- Car security alarms. They are really loud. In India, honking on roads or reverse-gear alarms in residential areas take the cake as well.
- Cell phone ring tones: both the incoming call ring tones (some are really bizarre), and the "hello tunes". The "hello tune" is a song or music piece or the voice of your child which you hear when you call someone, instead of the usual canonical ring-ring, ring-ring.
- Music in malls, public spaces, LCD screens in restaurants and public transport terminals.

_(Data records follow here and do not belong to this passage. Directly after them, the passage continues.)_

Definition set_input (i : option inputElement) (st : state) : state :=
  {| isProcessingMem0 := isProcessingMem0 st; input := i;
     sendButton := sendButton st; messageContainer := messageContainer st;
     inflight := inflight st; adds := adds st; timers := timers st;
     trace := trace st |}.

Definition set_inflight (l : list cycle) (st : state) : state :=
  {| isProcessingMem0 := isProcessingMem0 st; input := input st;
     sendButton := sendButton st; messageContainer := messageContainer st;
     inflight := l; adds := adds st; timers := timers st;
     trace := trace st |}.

Definition set_adds (l : list (list ConversationMessage)) (st : state) : state :=
  {| isProcessingMem0 := isProcessingMem0 st; input := input st;
     sendButton := sendButton st; messageContainer := messageContainer st;
     inflight := inflight st; adds := l; timers := timers st;
     trace := trace st |}.

Definition set_timers (n : nat) (st : state) : state :=
  {| isProcessingMem0 := isProcessingMem0 st; input := input st;
     sendButton := sendButton st; messageContainer := messageContainer st;
     inflight := inflight st; adds := adds st; timers := n;
     trace := trace st |}.

(** The page as the script finds it when it is loaded. *)
Definition init (i : option inputElement) (sb : bool)
           (mc : option (list turnElement)) : state :=
  {| isProcessingMem0 := false; input := i; sendButton := sb;
     messageContainer := mc; inflight := []; adds := []; timers := 0;
     trace := [] |}.

(** [getMemoryEnabledState]: resolves to [true]. *)
Definition getMemoryEnabledState : bool := true.

(** [getInputValue]: [inputElement ? inputElement.textContent ||
    inputElement.value : null]; a [div] has no [value]. *)
Definition getInputValue (st : state) : option jsstring :=
  match input st with
  | None => None
  | Some (Div textContent _) =>
      if truthy (Some textContent) then Some textContent else None
  | Some (Textarea textContent value) =>
      if truthy (Some textContent) then Some textContent else Some value
  end.

(** Lines 164-170: the marker regex, [trim], and the cut after the first
    closing paragraph tag. *)
Definition strip_message (message : jsstring) : jsstring :=
  let message := trim (replace_memInfo message) in
  match indexOf (lit "</p>") message with
  | Some endIndex => firstn (endIndex + 4) message
  | None => message
  end.

(** [getLastMessages(count)]: walks the container's children from the
    last one, stops once [count] messages are collected, and puts each
    message in front of the ones found so far.  [None] is the [TypeError]
    of reading the text of a missing node. *)
Fixpoint getLastMessages_loop (count : nat) (messageElements : list turnElement)
         (messages : list ConversationMessage)
  : option (list ConversationMessage) :=
  match messageElements with
  | [] => Some messages
  | element :: rest =>
      if count <=? length messages then Some messages
      else match element with
           | UserTurn (Some t) =>
               getLastMessages_loop count rest
                 ({| msg_role := user; msg_content := trim t |} :: messages)
           | UserTurn None => None
           | AssistantTurn (Some t) =>
               getLastMessages_loop count rest
                 ({| msg_role := assistant; msg_content := trim t |} :: messages)
           | AssistantTurn None => None
           | OtherElement => getLastMessages_loop count rest messages
           end
  end.

Definition getLastMessages (count : nat) (st : state)
  : option (list ConversationMessage) :=
  match messageContainer st with
  | None => Some []
  | Some children => getLastMessages_loop count (rev children) []
  end.

(** [responseData.data?.results || responseData.results || []] *)
Definition memoriesArray (d : responseData) : list MemoryRecord :=
  match d with
  | DataResults rs => rs
  | Results rs => rs
  | BareArray _ => []
  | OtherObject => []
  end.

(** Lines 224-229: what is kept of the input's current markup. *)
Definition strip_content (currentContent : jsstring) : jsstring :=
  trim (replace_lastParagraph (trim (replace_memInfo currentContent))).

Definition wrapper_open : jsstring :=
  lit "<div id=" ++ dquote ++ lit "mem0-wrapper" ++ dquote ++ lit " style="
      ++ dquote
      ++ lit "background-color: rgb(220, 252, 231); padding: 8px; border-radius: 4px; margin-top: 8px; margin-bottom: 8px;"
      ++ dquote ++ lit ">".

(** Lines 231-238. *)
Definition memoriesContent (memories : list jsstring) : jsstring :=
  let memoriesContent := wrapper_open in
  let memoriesContent :=
    memoriesContent ++ lit "<strong>" ++ memoryPrefix ++ lit "</strong>" in
  let memoriesContent :=
    forEach (fun acc mem _ => acc ++ lit "<div>- " ++ mem ++ lit "</div>")
            memories memoriesContent in
  memoriesContent ++ lit "</div>".

(** Lines 219-244: the new markup of a [div], the new value of a
    [textarea]. *)
Definition compose (t : tagName) (currentContent : jsstring)
           (memories : list jsstring) : jsstring :=
  let currentContent := strip_content currentContent in
  match t with
  | DIV => currentContent ++ lit "<div><br></div>" ++ memoriesContent memories
  | TEXTAREA => currentContent ++ nl ++ memoriesContent memories
  end.

Section Handlers.

(** The text content the browser gives a [div] whose [innerHTML] is
    assigned: the page's HTML parser, which the script does not own. *)
Variable render : jsstring -> jsstring.

(** [inputElement.innerHTML = content] or [inputElement.value = content].
    When the page has dropped the node in the meantime, the assignment
    goes to a detached node and the page does not change. *)
Definition write_input (content : jsstring) (st : state) : state :=
  match input st with
  | None => st
  | Some (Div _ _) =>
      emit [InputWritten content]
           (set_input (Some (Div (render content) content)) st)
  | Some (Textarea textContent _) =>
      emit [InputWritten content]
           (set_input (Some (Textarea textContent content)) st)
  end.

(** [tagName === div ? innerHTML : value] of the node as it is now. *)
Definition current_content (st : state) : jsstring :=
  match input st with
  | None => []
  | Some (Div _ innerHTML) => innerHTML
  | Some (Textarea _ value) => value
  end.

(** The send button lookup of lines 140-147 and 775-782. *)
Definition click_now (st : state) : state :=
  if sendButton st then emit [ClickSend] st
  else emit [ConsoleError "Send button not found"] st.

(** What becomes of the promise [handleMem0Click] returns when it
    rejects: the Enter listener logs the error, the other two callers
    leave the rejection unhandled. *)
Definition on_rejection (tr : trigger) : list effect :=
  match tr with
  | EnterKey => [ConsoleError "Error in Mem0 processing:"]
  | _ => []
  end.

(** The [catch] and [finally] blocks, lines 280-287. *)
Definition catch_finally (tr : trigger) (st : state) : state :=
  let st := emit [ConsoleError "Mem0 Local Error:"] st in
  let st := if popup_of tr
            then emit [ShowPopup "Error connecting to local Mem0 server"] st
            else st in
  let st := emit [ButtonLoading false] st in
  let st := set_isProcessingMem0 false st in
  emit (on_rejection tr) st.

(** [handleMem0Click(popup, clickSendButton)] from its call up to
    [await fetch(search)], lines 135-199.  [await
    getMemoryEnabledState()] resumes in a microtask, before the page
    handles its next event. *)
Definition handleMem0Click (tr : trigger) (st : state) : state :=
  if negb getMemoryEnabledState then
    if clickSendButton_of tr then click_now st else st
  else
    let st := emit [ButtonLoading true] st in
    let inputElement := input st in
    let message := getInputValue st in
    if negb (truthy message) then
      let st := emit [ConsoleError "No input message found"] st in
      let st := if popup_of tr
                then emit [ShowPopup "No input message found"] st
                else st in
      emit [ButtonLoading false] st
    else
      let message := strip_message (match message with Some m => m | None => [] end) in
      if isProcessingMem0 st then st
      else
        let st := set_isProcessingMem0 true st in
        let st := emit [ConsoleLog] st in
        match getLastMessages 2 st with
        | None => catch_finally tr st
        | Some messages =>
            let messages :=
              messages ++ [{| msg_role := user; msg_content := message |}] in
            let st := emit [SearchCall message 20] st in
            set_inflight
              (inflight st ++
               [{| c_trigger := tr;
                   c_inputElement :=
                     match inputElement with Some _ => true | None => false end;
                   c_message := message;
                   c_messages := messages |}]) st
        end.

- Billboards by the side of the road, hoardings, small-sized billboards on every street light, small posters in trains, buses, backs of buses, sides of buses, taxis, etc.
- Advertising in newspapers, magazines, pay channels on TV, and so on.
- People talking loudly on their cellphones in public spaces.
- Heavy bass music being showed off by car owners cruising on a busy street.
- Loud motorcycles (some with modified exhausts), and in India: auto-rickshaws.
- Loudspeakers at places of worship, during religious ceremonies at home and at wedding celebrations. They are illegal in big cities, but not in small-town India, where protesting against them is considered anti-social.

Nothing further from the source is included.